WHAT THE EXERCISE ASKS: Reproduce the line that holds "unfold connection_owners. cbn" together with all the lines after it up to the end of the entries.

Stored items:
Lemma shape_cancel t : timer_shape t → timer_shape (Timer_cancel (Timer_resetCallback noopTimerHandler t)).
Proof.
  unfold timer_shape. rewrite waits_cancel. cbn. change (t_waits (Timer_resetCallback noopTimerHandler t)) with (t_waits t).
  intros H. destruct H; constructor.
Qed.

Lemma shape_expire t : timer_shape t → timer_shape (waits_complete no_error t).
Proof. unfold timer_shape. rewrite waits_completed. cbn. intros H. destruct H; constructor. Qed.

Lemma shape_start t :
  t_waits t = [] → timer_shape (Timer_start gracefulCloseTimeout t).
Proof.
  intros H. unfold timer_shape, Timer_start. rewrite waits_start. change (t_waits (Timer_resetCallback _ t)) with (t_waits t).
  rewrite H. constructor.
Qed.

(** The handler of a wait: its only call is [gracefulCloseTimeout]. *)
Lemma shape_handler i t :
  timer_shape t →
  (Timer_handler true i t = (None, t)) ∨
  (∃ e t', t_waits t = [(Some gracefulCloseTimeout, Some e)] ∧ i = 0 ∧ t_waits t' = [] ∧
     Timer_handler true i t = (Some (gracefulCloseTimeout, handler_reason e), t')).
Proof.
  unfold timer_shape. intros H. destruct (Timer_handler_cases true i t) as [(cb & e & t' & Hl & Ht' & _ & _ & ->) | [-> _]]; [right | by left].
  destruct H as [[e' |] | e' |]; destruct i as [| i]; try done; injection Hl as <- <-; exists e', t'; auto.
Qed.

Lemma act_living op c : client_living c → client_living (client_act op c).
Proof.
  intros Hc. pose proof Hc as [Ht Ho Hs Ha Hd].
  assert (∀ c', c_timer c' = c_timer c → d_connection c' = d_connection c → c_closeCb c' = c_closeCb c →
    c_alive c' = true → count is_close (c_loop c') = count is_close (c_loop c) →
    count is_closePosted (c_trace c') = count is_closePosted (c_trace c) →
    count is_closed (c_trace c') = count is_closed (c_trace c) →
    count is_destroyed (c_trace c') = count is_destroyed (c_trace c) → client_living c') as Hsame.
  { intros c' H1 H2 H3 H4 H5 H6 H7 H8. split; rewrite ?H1, ?H2, ?H3, ?H5, ?H6, ?H7, ?H8; done. }
  assert (∀ t, (∀ t', t = Some t' → timer_shape t') → d_connection c = false → client_living (c_set_timer t c)) as Htimer.
  { intros t Hsh Hdc. split; cbn; try done. intros Hdc'. congruence. }
  destruct op as [| hp xs x | | | | | i | |]; cbn [client_act].
  - unfold doClose. destruct (d_connection c) eqn:Hdc; [| done]. destruct (Ho eq_refl) as (_ & _ & H1 & H2 & H3).
    split; [| done | counts | done | counts]. intros t [= <-]. apply shape_start, wt_make_spec.
  - unfold createProducerAsync. destruct (negb _); [done |]. destruct (lockExchange hp x); [| done].
    destruct (List.find _ xs); [| done]. apply Hsame; done || counts.
  - unfold createConsumerAsync. destruct (negb _); [done |]. apply Hsame; done || counts.
  - destruct (c_loop c) as [| [|] ts] eqn:Hl; [done | |].
    + destruct (d_connection c) eqn:Hdc.
      { destruct (Ho eq_refl) as (_ & _ & H1 & _). done. }
      destruct (Hs eq_refl) as [H1 H2]. rewrite ?Hl in *. split; [done | intros H; cbn in H; congruence | counts | done | counts].
    + by apply Hsame.
  - rewrite Ha. cbn [andb]. destruct (c_closeCb c) eqn:Hcb; [| done].
    assert (d_connection c = false) as Hdc.
    { destruct (d_connection c); [| done]. by destruct (Ho eq_refl) as (_ & H & _). }
    unfold cancelCloseTimer. destruct (c_timer c) as [t |] eqn:Htc.
    + split; cbn; try done; [| congruence]. intros t' [= <-]. apply shape_cancel. by apply Ht.
    + split; cbn; try done; [rewrite Htc; done | congruence].
  - destruct (c_timer c) as [t |] eqn:Htc; cbn.
    + assert (d_connection c = false) as Hdc by (destruct (d_connection c); [by destruct (Ho eq_refl) | done]).
      apply Htimer; [| done]. intros t' [= <-]. apply shape_expire. by apply Ht.
    + apply Hsame; done.
  - destruct (c_timer c) as [t |] eqn:Htc; [| done].
    assert (d_connection c = false) as Hdc by (destruct (d_connection c); [by destruct (Ho eq_refl) | done]).
    pose proof (Ht t eq_refl) as Hsh. destruct (shape_handler i t Hsh) as [-> | (e & t' & Hw & _ & Hw' & ->)].
    + apply Htimer; [| done]. intros t' [= <-]. done.
    + destruct (Hs Hdc) as [H1 H2].
      split; [| intros H; cbn in H; congruence | counts | done | counts].
      intros t0 [= <-]. unfold timer_shape. cbn. change (t_waits (Timer_resetCallback noopTimerHandler t')) with (t_waits t').
      rewrite Hw'. constructor.
  - rewrite Ha. apply Hsame; done.
  - apply Hsame; done.
Qed.

Lemma dead_step op c : client_dead c → client_step c op = c.
Proof.
  intros (Hd & Hl & Ht & Hcb & Ho & Ha & _). destruct c as [dc l t cb o al tr]. cbn in *. subst.
  destruct op; done.
Qed.

Lemma step_client op c : client_inv c → client_inv (client_step c op).
Proof.
  intros [(Hc & _) | Hc].
  - by apply sweep_client, act_living.
  - rewrite (dead_step op c Hc). by right.
Qed.

Lemma client_make_inv others : client_inv (ConnectionImpl_make others).
Proof. left. split_and!; [split; done | unfold connection_owners; cbn; lia | done]. Qed.

Lemma run_client ops : ∀ c, client_inv c → client_inv (client_run ops c).
Proof. induction ops as [| op ops IH]; intros c Hc; [done |]. cbn. by apply IH, step_client. Qed.

Lemma count_elem {A} (p : A → bool) l x : p x = true → x ∈ l → count p l ≠ 0.
Proof.
  intros Hp Hx. unfold count. induction l as [| y l IH]; [by apply not_elem_of_nil in Hx |]. cbn.
  apply elem_of_cons in Hx as [<- | Hx]; [by rewrite Hp |]. destruct (p y); [done | by apply IH].
Qed.

Lemma count_closed tr : count is_closed tr ≠ 0 → CE_closed ∈ tr.
Proof.
  unfold count. induction tr as [| e tr IH]; [done |]. cbn. intros H. apply elem_of_cons.
  destruct e; cbn in H; try (right; by apply IH). by left.
Qed.

(** The end of the close does not destroy the connection whose member function reports it. *)
Lemma closeFinished_alive c : client_inv c → c_alive c = true → c_alive (client_step c C_closeFinished) = true.
Proof.
  intros [(Hc & Hown & Htn) | (_ & _ & _ & _ & _ & Hd & _)] Ha; [| congruence]. unfold client_step, client_act. rewrite Ha. cbn [andb].
  assert (∀ c', c_alive c' = true → connection_owners c' ≠ 0 → c_alive (client_sweep c') = true) as Hsweep.
  { intros c' Ha' Ho'. unfold client_sweep. rewrite Ha'. apply Nat.eqb_neq in Ho'. rewrite Ho'. cbn zeta. cbn [andb].
    by destruct (Nat.eqb (timer_owners (c_timer c')) 0). }
  destruct (c_closeCb c) eqn:Hcb; [| by apply Hsweep].
  unfold cancelCloseTimer. destruct (c_timer c) as [t |] eqn:Ht; [| apply Hsweep; [done |]].
  - apply Hsweep; [done |]. pose proof (cl_timer _ Hc t Ht) as Hsh. pose proof (Htn t eq_refl) as Hn.
    unfold connection_owners. cbn [c_timer c_set_closeCb c_set_timer]. rewrite forget_owners.
    assert (wait_owners t ≠ 0); [| lia]. unfold timer_shape, timer_owners, wait_owners in *. by destruct Hsh.
  - unfold connection_owners in *. cbn. by rewrite Ht in *.
Qed.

TASK ANSWER:
    unfold connection_owners. cbn [c_timer c_set_closeCb c_set_timer]. rewrite forget_owners.
    assert (wait_owners t ≠ 0); [| lia]. unfold timer_shape, timer_owners, wait_owners in *. by destruct Hsh.
  - unfold connection_owners in *. cbn. by rewrite Ht in *.
Qed.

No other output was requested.